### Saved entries
(** ** Numbers and names *)

(** [strconv.ParseInt(value, 10, 64)] *)
Definition ParseInt (l : bytes) : option Z :=
  let '(negative, digits) := match l with
    | "-"%char :: l => (true, l)
    | "+"%char :: l => (false, l)
    | _ => (false, l)
    end in
  if bool_decide (digits = []) then None
  else
    n ← undigits digits;
    if negative then if n <=? 2 ^ 63 then Some (- n) else None else if n <? 2 ^ 63 then Some n else None.
Definition validateDecimalRange (value : bytes) (minimum maximum : Z) : check :=
  match ParseInt value with
  | Some parsed =>
      reject_if (negb (bool_decide (format_int parsed = value)) || (parsed <? minimum) || (maximum <? parsed))
        "provider numeric setting is outside its curated range"
  | None => Err "provider numeric setting is outside its curated range"
  end.

(** [^[A-Za-z0-9][A-Za-z0-9_.@-]{0,127}$] *)
Definition awsProfilePattern (l : bytes) : bool :=
  match l with
  | c :: rest => (is_letter c || is_digit c) && forallb binding_char rest && (blen rest <=? 127)
  | [] => false
  end.
Definition region_number (l : bytes) : bool :=
  match l with
  | [a] => is_digit a && negb (Ascii.eqb a "0")
  | [a; b] => is_digit a && negb (Ascii.eqb a "0") && is_digit b
  | _ => false
  end.
Definition lower_word (l : bytes) : bool := negb (blen l =? 0) && forallb is_lower_ascii l.
(** [^[a-z]{2}(?:-gov)?-[a-z]+-[1-9][0-9]?$] *)
Definition awsRegionPattern (l : bytes) : bool :=
  match split_on "-" l with
  | [country; area; number] => (blen country =? 2) && lower_word country && lower_word area && region_number number
  | [country; gov; area; number] =>
      (blen country =? 2) && lower_word country && bool_decide (gov = to_bytes "gov") && lower_word area && region_number number
  | _ => false
  end.

(** ** Dotenv values *)

Section Values.
Context `{NetParsers}.

Definition is_loopback (host : bytes) : bool := default false (net_ParseIP host).
Definition validate_supported_authority (compiled : CompiledCatalog) (a : CertificateAuthority) : check :=
  if String.eqb (au_Origin a) CAOriginFixedCustom then reject_if (negb (empty (au_UpstreamCode a))) ("fixed custom CA has an upstream code " +:+ au_ID a)
  else reject_if (negb (bool_decide (a ∈ cc_CertificateAuthorities compiled))) ("supported CA is not in compiled catalog " +:+ au_ID a).
Definition validateSupportedCatalog (compiled : CompiledCatalog) (s : SupportedCatalog) : check :=
  _ ← map_err (fun t => "supported CA catalog: " +:+ t) (validateCAs (sc_CertificateAuthorities s));
  _ ← for_each (validate_supported_authority compiled) (sc_CertificateAuthorities s);
  _ ← map_err (fun t => "supported challenge catalog: " +:+ t) (validateChallenges (sc_ChallengeModes s));
  _ ← for_each (fun c => reject_if (negb (bool_decide (c ∈ cc_ChallengeModes compiled))) ("supported challenge is not compiled " +:+ cm_ID c)) (sc_ChallengeModes s);
  _ ← map_err (fun t => "supported DNS provider catalog: " +:+ t) (validateSortedUnique (sc_DNSProviderCodes s) true);
  for_each (fun p => reject_if (negb (bool_decide (p ∈ cc_DNSProviderCodes compiled))) ("supported DNS provider is not compiled " +:+ p)) (sc_DNSProviderCodes s).

Fixpoint validate_providers (l : list ProviderEvidence) (codes : list string) : check :=
  match l, codes with
  | p :: l, code :: codes =>
      _ ← reject_if (negb (String.eqb (pv_Code p) code) || negb (hex40Pattern (pv_DirectoryTree p)) || negb (hex64Pattern (pv_DirectorySHA256 p))
                     || negb (hex64Pattern (pv_DescriptorSHA256 p))) ("invalid supported provider evidence for " +:+ pv_Code p);
      validate_providers l codes
  | _, _ => Ok tt
  end.
Definition in_int64 (n : Z) : Prop := - 2 ^ 63 <= n < 2 ^ 63.
Lemma format_int_inj n m : in_int64 n -> in_int64 m -> format_int n = format_int m -> n = m.
Proof.
  unfold in_int64, format_int. intros Hn Hm.
  assert (Hsign : forall k, 0 <= k < 2 ^ 64 -> head (itoa k) <> Some "-"%char).
  { intros k Hk Hh. destruct (itoa_spec k Hk) as (_ & _ & Hd & _). destruct (itoa k) as [|c l]; [done|]. injection Hh as ->. done. }
  assert (Hinj : forall a b, 0 <= a < 2 ^ 64 -> 0 <= b < 2 ^ 64 -> itoa a = itoa b -> a = b).
  { intros a b Ha Hb E. destruct (itoa_spec a Ha) as (E1 & _), (itoa_spec b Hb) as (E2 & _). rewrite E in E1. congruence. }
  destruct (Z.ltb_spec n 0), (Z.ltb_spec m 0); intros E.
  - injection E as E. apply Hinj in E; lia.
  - destruct (Hsign m); [lia|]. by rewrite <- E.
  - destruct (Hsign n); [lia|]. by rewrite E.
  - apply Hinj in E; lia.
Qed.
Lemma format_int_short n : in_int64 n -> short (format_int n).
Proof.
  unfold in_int64, format_int, short. intros Hn.
  assert (Hl : forall k, 0 <= k < 2 ^ 64 -> blen (itoa k) <= 20) by (intros k Hk; by apply itoa_spec in Hk as (_ & _ & _ & [] & _)).
  destruct (Z.ltb_spec n 0); [|specialize (Hl n); lia]. specialize (Hl (- n)). unfold blen in *. cbn [List.length]. lia.
Qed.
#[export] Instance write_decimal_delimited : Delimited in_int64 write_decimal.
Proof. apply (delimited_view short write_bytes format_int); [apply _|apply format_int_short|apply format_int_inj]. Qed.

(** Values of a representable size. *)
Definition short_value (v : Value) : Prop :=
  match v with StringValue text => short_text text | IntegerValue n => in_int64 n | StringListValue l => short_list short_text l | _ => True end.
#[export] Instance writeIntegrationValue_delimited : Delimited short_value writeIntegrationValue.
Proof.
  assert (Hkind : forall v, short_text (FieldKind_text (Kind v))) by (intros []; reflexivity).
  split.
  - intros v Hv. apply Forall_app. split; [apply (delimited_short (ok := short_text) (write := write_text)), Hkind|].
    destruct v; [by apply (delimited_short (ok := short_text) (write := write_text))
      |by apply (delimited_short (ok := any) (write := write_boolean))|by apply (delimited_short (ok := in_int64) (write := write_decimal))
      |by apply (delimited_short (ok := short_list short_text) (write := write_list write_text))|constructor].
  - intros v v' l l' Hv Hv' E. unfold writeIntegrationValue in E. rewrite <- !app_assoc in E.
    apply (delimited (ok := short_text) (write := write_text)) in E as [Ek E]; [|apply Hkind..].
    destruct v, v'; try discriminate Ek; [apply (delimited (ok := short_text) (write := write_text)) in E as [-> ->]
      |apply (delimited (ok := any) (write := write_boolean)) in E as [-> ->]
      |apply (delimited (ok := in_int64) (write := write_decimal)) in E as [-> ->]
      |apply (delimited (ok := short_list short_text) (write := write_list write_text)) in E as [-> ->]|]; done.
Qed.

Definition short_binding (b : Binding) : Prop := short_text (bd_ID b) /\ short_text (bd_Value b).
#[export] Instance binding_delimited : Delimited short_binding binding_values.
Proof.
  apply (delimited_view (both short_text short_text) (write_pair write_text write_text) (fun b => (bd_ID b, bd_Value b))); [apply _|done|].
  by intros [] [] _ _ [= -> ->].
Qed.
(* ===== verification/ConfCorrect.v ===== *)
(** What the configuration service guarantees: reading and previewing change
    nothing, only what was reviewed is written, and what an execution plan
    binds. *)
From stdpp Require Import gmap.
From S2P Require Import Prelude.
From S2P Require Import GoText.
From S2P Require DotenvScan.
From S2P Require DotenvEdit.
From S2P Require Import WsTypes.
From S2P Require Import WsDisk.
From S2P Require Import WsAudit.
From S2P Require Import WsYaml.
From S2P Require Import WsInspect.
From S2P Require Import WsSelect.
From S2P Require Import WsStore.
From S2P Require Import WsEdit.
From S2P Require Import WsCommit.
From S2P Require Import WsBootstrap.
From S2P Require Import WsRecovery.
From S2P Require Import WsRun.
From S2P Require Import WsSafety.
From S2P Require Import WsLooking.
From S2P Require Import WsRecoverySafe.
From S2P Require Import WsExternal.
From S2P Require WsCommitSafe.
From S2P Require WsExample.
From S2P Require DotenvCorrect.
From S2P Require Import Tokens.
From S2P Require Import OpTypes.
From S2P Require OpExecutor.
From S2P Require OpReview.
From S2P Require Import IntegTypes.
From S2P Require Import IntegFields.
From S2P Require RunIdentity.
From S2P Require Compat.
From S2P Require Import ConfTypes.
From S2P Require Import ConfDotenv.
From S2P Require Import ConfService.
From S2P Require Import ConfExecution.

#[local] Open Scope string_scope.
#[local] Open Scope Z_scope.

(** ** What only looks *)

Section Looking.
Context `{Machine} `{Yaml} (policy : Policy) `{Digests} `{DotenvEdit.DotenvEnv} `{NetParsers} `{MapOrder} (service : Service).
Abbreviation X := (X (Selection := SelectionRows)).

Lemma looking_ask {A} (f : nat -> result WsError A) : looking (ask f : X A).
Proof. intros _ s. by split. Qed.
Hint Resolve looking_ask looking_Store_Load looking_no_selection looking_no_pending looking_snapshotSelection looking_AuditCandidate looking_InspectRecovery
  looking_returns looking_auditPath looking_confirmPath looking_auditBootstrap : look.
Lemma looking_Snapshot : looking (WsCommit.Snapshot policy : X _).
Proof. unfold WsCommit.Snapshot. looks. Qed.
Lemma looking_AuditBootstrap request candidate l : looking (AuditBootstrap policy request candidate l : X _).
Proof. unfold AuditBootstrap. looks. Qed.
Lemma looking_acquire p : looking (acquire service p : X _).
Proof. unfold acquire. looks. Qed.
Hint Resolve looking_Snapshot looking_AuditBootstrap looking_acquire : look.
Lemma looking_leased {A} p (body : X A) : looking body -> looking (leased service p body).
Proof. intros Hb. unfold leased. looks; done. Qed.
Lemma looking_loadRuntime : looking (loadRuntime service : X _).
Proof. unfold loadRuntime. looks. Qed.
Hint Resolve looking_loadRuntime : look.
Lemma looking_commit_guard guard f : looking guard -> looking (commit_guard service guard f : X _).
Proof. intros Hg. unfold commit_guard. looks; done. Qed.
Lemma looking_evaluateLocked : looking (evaluateLocked policy service : X _).
Proof. unfold evaluateLocked. looks. Qed.
Hint Resolve looking_evaluateLocked : look.
Lemma looking_snapshotLocked : looking (snapshotLocked policy service : X _).
Proof. unfold snapshotLocked. looks. Qed.
Lemma looking_prepareCandidate e changes : looking (prepareCandidate policy service e changes : X _).
Proof. unfold prepareCandidate. looks. Qed.
Lemma looking_creationRuntimeLocked : looking (creationRuntimeLocked policy service : X _).
Proof. unfold creationRuntimeLocked. looks. Qed.
Lemma looking_prepareCreation runtime base request : looking (prepareCreation policy service runtime base request : X _).
Proof. unfold prepareCreation. looks. Qed.
Hint Resolve looking_snapshotLocked looking_prepareCandidate looking_creationRuntimeLocked looking_prepareCreation : look.

Lemma looking_preview_body base request : looking (
  '(runtime, current) ← creationRuntimeLocked policy service;
  _ ← guard_if (negb (tokenMatches current base)) ErrChanged;
  prepared ← prepareCreation policy service runtime current request;
  mret (preview_of current (pn_baseInspection prepared) (pn_candidate prepared)) : X _).
Proof. looks. Qed.

Lemma looking_ReadExternalCredential path limit : looking (ReadExternalCredential policy path limit : X _).
Proof. unfold ReadExternalCredential, selected_path. looks. Qed.
Lemma looking_AuditExternalDirectory path : looking (AuditExternalDirectory policy path : X _).
Proof. unfold AuditExternalDirectory, selected_path. looks. Qed.
Lemma looking_AuditExternalExecutable path : looking (AuditExternalExecutable policy path : X _).
Proof. unfold AuditExternalExecutable, selected_path. looks. Qed.
Hint Resolve looking_ReadExternalCredential looking_AuditExternalDirectory looking_AuditExternalExecutable : look.
Lemma looking_prepareAzureAccess challenge p : looking (prepareAzureAccess policy challenge p : X _).
Proof. unfold prepareAzureAccess, read_credential, token_of. looks. Qed.
Lemma looking_prepareRoute53Access challenge p : looking (prepareRoute53Access policy challenge p : X _).
Proof. unfold prepareRoute53Access, read_credential. looks. Qed.
Hint Resolve looking_prepareAzureAccess looking_prepareRoute53Access : look.
Lemma looking_prepare_accesses projection providers names : looking (prepare_accesses policy projection providers names : X _).
Proof. induction names as [|name names IH]; cbn; looks; done. Qed.
Hint Resolve looking_prepare_accesses : look.
Lemma looking_prepareCloudAccess e intent : looking (prepareCloudAccess policy service e intent : X _).
Proof. unfold prepareCloudAccess. looks. Qed.
Hint Resolve looking_prepareCloudAccess : look.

### What you should do
Look through the entries for the string "NetParsers". Every line that has it belongs in the answer.

### Your solution
Context `{NetParsers}.
Context `{Machine} `{Yaml} (policy : Policy) `{Digests} `{DotenvEdit.DotenvEnv} `{NetParsers} `{MapOrder} (service : Service).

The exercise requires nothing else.